Global oil prices have climbed by roughly 11% since OPEC+ met in early February, touching their highest levels since 2014, and the group of major oil producers will soon face another decision on production levels.
OPEC+, comprised of members of the Organization of the Petroleum Exporting Countries and it allies including Russia, will hold its next meeting on March 2, as Russia’s attack on Ukraine threatens to disrupt already tight supplies of crude oil, and Iran and world powers look to negotiate a nuclear deal that would lead to more oil in the global market.
The meeting has two potential outcomes, “status quo” on scheduled expansion of output, or acceleration of output quotas, says Rob Haworth, senior investment strategist at U.S. Bank Wealth Management. It seems most likely OPEC+ will merely follow its current pattern and expand output on schedule by 400,000 barrels a day, he says. If that’s the case, market prices will see little impact, as “eyes will likely still be on the impact of Russian sanctions.”
On Feb. 24, Russia launched a full-scale invasion on Ukraine, leading the U.S. to announce additional sanctions on Russia and set limits on exports to the country. The U.S. and European allies had previously announced sanctions aimed at limiting Russia’s access to the global financial system.
Read: Ukraine invasion sends wheat, corn and oil soaring because Russia is a ‘commodity superstore’
But unless the U.S. and European Union have SWIFT, an international payments network, delist Russian banks en masse from the global banking system, there will be little impact on oil supplies, says James Williams, energy economist at WTRG Economics.
The EU looks unwilling to impose banking sanctions via SWIFT so oil prices “will not go too much higher as Russian crude exports will continue.” Once this becomes clear, prices will start to ease, he says. If SWIFT takes steps against Russian banks, Williams expects OPEC to make up for the loss in Russian oil exports, possibly eliminating almost all of the group’s spare production capacity, which could lead to higher prices.
Oil prices this month already marked their highest settlements in more than seven years, with the front-month West Texas Intermediate crude settling at $95.46 a barrel on Feb. 14 and global benchmark Brent crude ending at $99.08 on Feb. 24, when both benchmarks topped $100 intraday.
Read: Why Russia’s invasion of Ukraine could lift oil prices to a 14-year high
At the $100 mark, there will be substantial increases in production, especially by U.S. private producers, and conservation by consumers, says Jay Hatfield, chief investment officer at asset management firm ICAP. He believes prices will generally hold to the $80 to $100 range this year as any potential sanctions on Russian oil exports will be “circumvented by exports to China.”
It’s also very unlikely OPEC+ will raise production beyond its planned increase as that would “appear to be a concession” to U.S. President Joe Biden, who has called for higher OPEC+ output in an effort to lower gasoline prices.
The group hasn’t been able to meet its current production quotas.

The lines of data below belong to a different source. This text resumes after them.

(** * robotremoteserver: keyword dispatch and result marshalling

    A shallow embedding of [src/robotremoteserver.py] (the classes
    [RemoteLibrary], [KeywordRunner] and [KeywordResult]) together with the
    properties its specification states about them.

    Conventions of the embedding.
    - A Python text value ([unicode] under Python 2, [str] under Python 3) is
      a list of code points; a byte string ([str] under Python 2, [bytes]
      under Python 3) is a list of bytes.  Pure-ASCII literals of the source
      ('FAIL', 'Traceback ...', class names) are written as text: under
      Python 2 an ASCII native string compares and hashes equal to the same
      unicode text.
    - The interpreter the module was imported by is an explicit argument
      ([Interp]): the flag [PY3], the test [sys.platform == 'cli'], and the
      built-in conversions the embedding does not spell out.
    - A raised exception is a value; code that may raise returns [Exc].
    - The process-wide streams live in an explicit [World]. *)

From Stdlib Require Import ZArith NArith List Ascii String Strings.Byte DecimalString SpecFloat.
From stdpp Require Import gmap strings list fin_maps.

Set Warnings "-register-all".

Open Scope string_scope.
Open Scope list_scope.
Open Scope N_scope.

(** ** Text and bytes *)

Abbreviation text := (list N).
Abbreviation bytes := (list byte).

#[global] Instance byte_eq_decision : EqDecision byte := Byte.byte_eq_dec.

(** A text literal of the source, as code points. *)
Definition u (s : string) : text := map N_of_ascii (list_ascii_of_string s).

(** A bytes literal, as bytes. *)
Definition b8 (s : string) : bytes := list_byte_of_string s.

(** [str(data, 'latin-1')]: every byte is its own code point. *)
Definition decode_latin1 (b : bytes) : text := map Byte.to_N b.

(** [text.encode('ASCII')]: [None] stands for [UnicodeEncodeError]. *)
Fixpoint encode_ascii (s : text) : option bytes :=
  match s with
  | [] => Some []
  | c :: s' =>
      if c <? 128 then
        match Byte.of_N c, encode_ascii s' with
        | Some x, Some r => Some (x :: r)
        | _, _ => None
        end
      else None
  end.

(** The character class of [BINARY = re.compile('[\x00-\x08\x0B\x0C\x0E-\x1F]')]. *)
Definition BINARY_class (c : N) : bool :=
  (c <=? 8) || (c =? 11) || (c =? 12) || ((14 <=? c) && (c <=? 31)).

(** The character class of [NON_ASCII = re.compile('[\x80-\xff]')]. *)
Definition NON_ASCII_class (c : N) : bool := (128 <=? c) && (c <=? 255).

(** [BINARY.search(s)] on text, as a truth value. *)
Definition BINARY_search (s : text) : bool := existsb BINARY_class s.

(** [BINARY.search(b)] on a Python 2 byte string. *)
Definition BINARY_search_bytes (b : bytes) : bool :=
  existsb (fun x => BINARY_class (Byte.to_N x)) b.

(** [NON_ASCII.search(b)] on a Python 2 byte string. *)
Definition NON_ASCII_search (b : bytes) : bool :=
  existsb (fun x => NON_ASCII_class (Byte.to_N x)) b.

(** [s.startswith(prefix)] *)
Fixpoint startswith (s prefix : text) : bool :=
  match prefix, s with
  | [], _ => true
  | p :: prefix', c :: s' => (c =? p) && startswith s' prefix'
  | _ :: _, [] => false
  end.

(** [s.endswith(suffix)] *)
Definition endswith (s suffix : text) : bool :=
  startswith (rev s) (rev suffix).

(** Decimal rendering of an integer: [str(n)]. *)
Definition decimal (n : Z) : text := u (NilZero.string_of_int (Z.to_int n)).

Definition hex_digit (n : N) : N :=
  if n <? 10 then 48 + n else 87 + n.

(** ['%02x' % n] *)
Definition hex2N (n : N) : text := [hex_digit (n / 16); hex_digit (n mod 16)].

Definition hex2 (x : byte) : text := hex2N (Byte.to_N x).

(** [sep.join(parts)], on text or on bytes. *)
Fixpoint join {A : Type} (sep : list A) (parts : list (list A)) : list A :=
  match parts with
  | [] => []
  | [p] => p
  | p :: rest => p ++ sep ++ join sep rest
  end.

(** ** Python values *)

Inductive PyString :=
| Text (s : text)
| Bytes (b : bytes).

(** The values a keyword can receive, return, or carry in an exception.
    [PBinary] is an [xmlrpclib.Binary] / [xmlrpc.client.Binary] instance;
    [PList] and [PTuple] stand for every iterable that is neither a string
    nor a mapping; [PObject] is any other object, given by what
    [unicode(obj)] returns. *)
Inductive PyVal :=
| PNone
| PBool (b : bool)
| PInt (n : Z)
| PFloat (f : spec_float)
| PStr (s : PyString)
| PBinary (data : bytes)
| PList (items : list PyVal)
| PTuple (items : list PyVal)
| PDict (items : list (PyVal * PyVal))
| PObject (unicode_text : text).

(** A text value. *)
Definition PText (s : string) : PyVal := PStr (Text (u s)).

(** ** Exceptions *)

Inductive ExcClass :=
| AssertionError
| RuntimeError
| Exception
| ValueError
| TypeError
| UnicodeDecodeError
| AttributeError
| IndexError
| SystemExit
| KeyboardInterrupt
| UserClass (name : string) (derives_Exception : bool).

(** [exc_type.__name__] *)
Definition __name__ (c : ExcClass) : string :=
  match c with
  | AssertionError => "AssertionError"
  | RuntimeError => "RuntimeError"
  | Exception => "Exception"
  | ValueError => "ValueError"
  | TypeError => "TypeError"
  | UnicodeDecodeError => "UnicodeDecodeError"
  | AttributeError => "AttributeError"
  | IndexError => "IndexError"
  | SystemExit => "SystemExit"
  | KeyboardInterrupt => "KeyboardInterrupt"
  | UserClass name _ => name
  end.

(** [issubclass(exc_type, Exception)]: what [except Exception] catches. *)
Definition is_Exception (c : ExcClass) : bool :=
  match c with
  | SystemExit | KeyboardInterrupt => false
  | UserClass _ d => d
  | _ => true
  end.

(** [issubclass(exc_type, TypeError)]: what [except TypeError] catches. *)
Definition is_TypeError (c : ExcClass) : bool :=
  match c with TypeError => true | _ => false end.

(** A raised exception, as [sys.exc_info()] presents it: the class, the
    instance (what [unicode(value)] gives, [None] when that raises
    [UnicodeError]; its [args]; the truth of its ROBOT_ marker attributes)
    and the formatted traceback entries of the frames below the one that
    catches it. *)
Record PyExc := {
  exc_type : ExcClass;
  exc_unicode : option text;
  exc_args : list PyVal;
  ROBOT_SUPPRESS_NAME : bool;
  ROBOT_CONTINUE_ON_FAILURE : bool;
  ROBOT_EXIT_ON_FAILURE : bool;
  exc_frames : list text
}.

(** An exception instance built as [cls(message)], with no marker attribute. *)
Definition plain_exc (cls : ExcClass) (message : text) : PyExc :=
  {| exc_type := cls; exc_unicode := Some message;
     exc_args := [PStr (Text message)];
     ROBOT_SUPPRESS_NAME := false; ROBOT_CONTINUE_ON_FAILURE := false;
     ROBOT_EXIT_ON_FAILURE := false; exc_frames := [] |}.

(** Results of code that may raise. *)
Inductive Exc (A : Type) :=
| Ok (a : A)
| Raise (e : PyExc).
Arguments Ok {A} a.
Arguments Raise {A} e.

#[global] Instance Exc_ret : MRet Exc := @Ok.
#[global] Instance Exc_bind : MBind Exc := fun A B f m =>
  match m with
  | Ok a => f a
  | Raise e => Raise e
  end.

(** ** The interpreter *)

Record Interp := {
  (** the module-level flag [PY3] ([PY2] is its negation) *)
  PY3 : bool;
  (** [sys.platform == 'cli'] *)
  platform_cli : bool;
  (** [repr(s)] of a text value, as ['%r' % s] renders it *)
  repr_text : text -> text;
  (** [str(v)] / [unicode(v)] for the values whose rendering is the
      interpreter's own business: floats, containers, Python 3 bytes *)
  builtin_str : PyVal -> text
}.

(** [bytes.decode('ascii')], the implicit coercion of Python 2. *)
Fixpoint decode_ascii_from (pos : Z) (b : bytes) : Exc text :=
  match b with
  | [] => Ok []
  | x :: b' =>
      if Byte.to_N x <? 128 then
        r ← decode_ascii_from (pos + 1)%Z b'; Ok (Byte.to_N x :: r)
      else
        Raise (plain_exc UnicodeDecodeError
                 (u "'ascii' codec can't decode byte 0x" ++ hex2 x ++
                  u " in position " ++ decimal pos ++
                  u ": ordinal not in range(128)"))
  end.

Oil output among OPEC+ members was 700,000 barrels a day short of the group’s collective output quota of 38.74 million barrels a day in January, according to an S&P Global Platts survey released earlier this month.
Meanwhile, it’s not a surprise that activities between the signers of the Joint Comprehensive Plan of Action, also known as the Iran nuclear deal, and Iran have risen noticeably in recent weeks, says Darwei Kung, head of commodities and portfolio manager at DWS Group.
Read: Potential for an Iran nuclear deal keeps oil rally in check
It’s not clear how the Iran nuclear negotiations would change OPEC+’s decision on production, and the group of oil producers is unlikely to act before an actual Iran agreement is reached, says Kung. Still, Russia’s invasion of Ukraine has “placed further pressure for the U.S. and EU to reach an agreement with Iran, given rising oil prices.”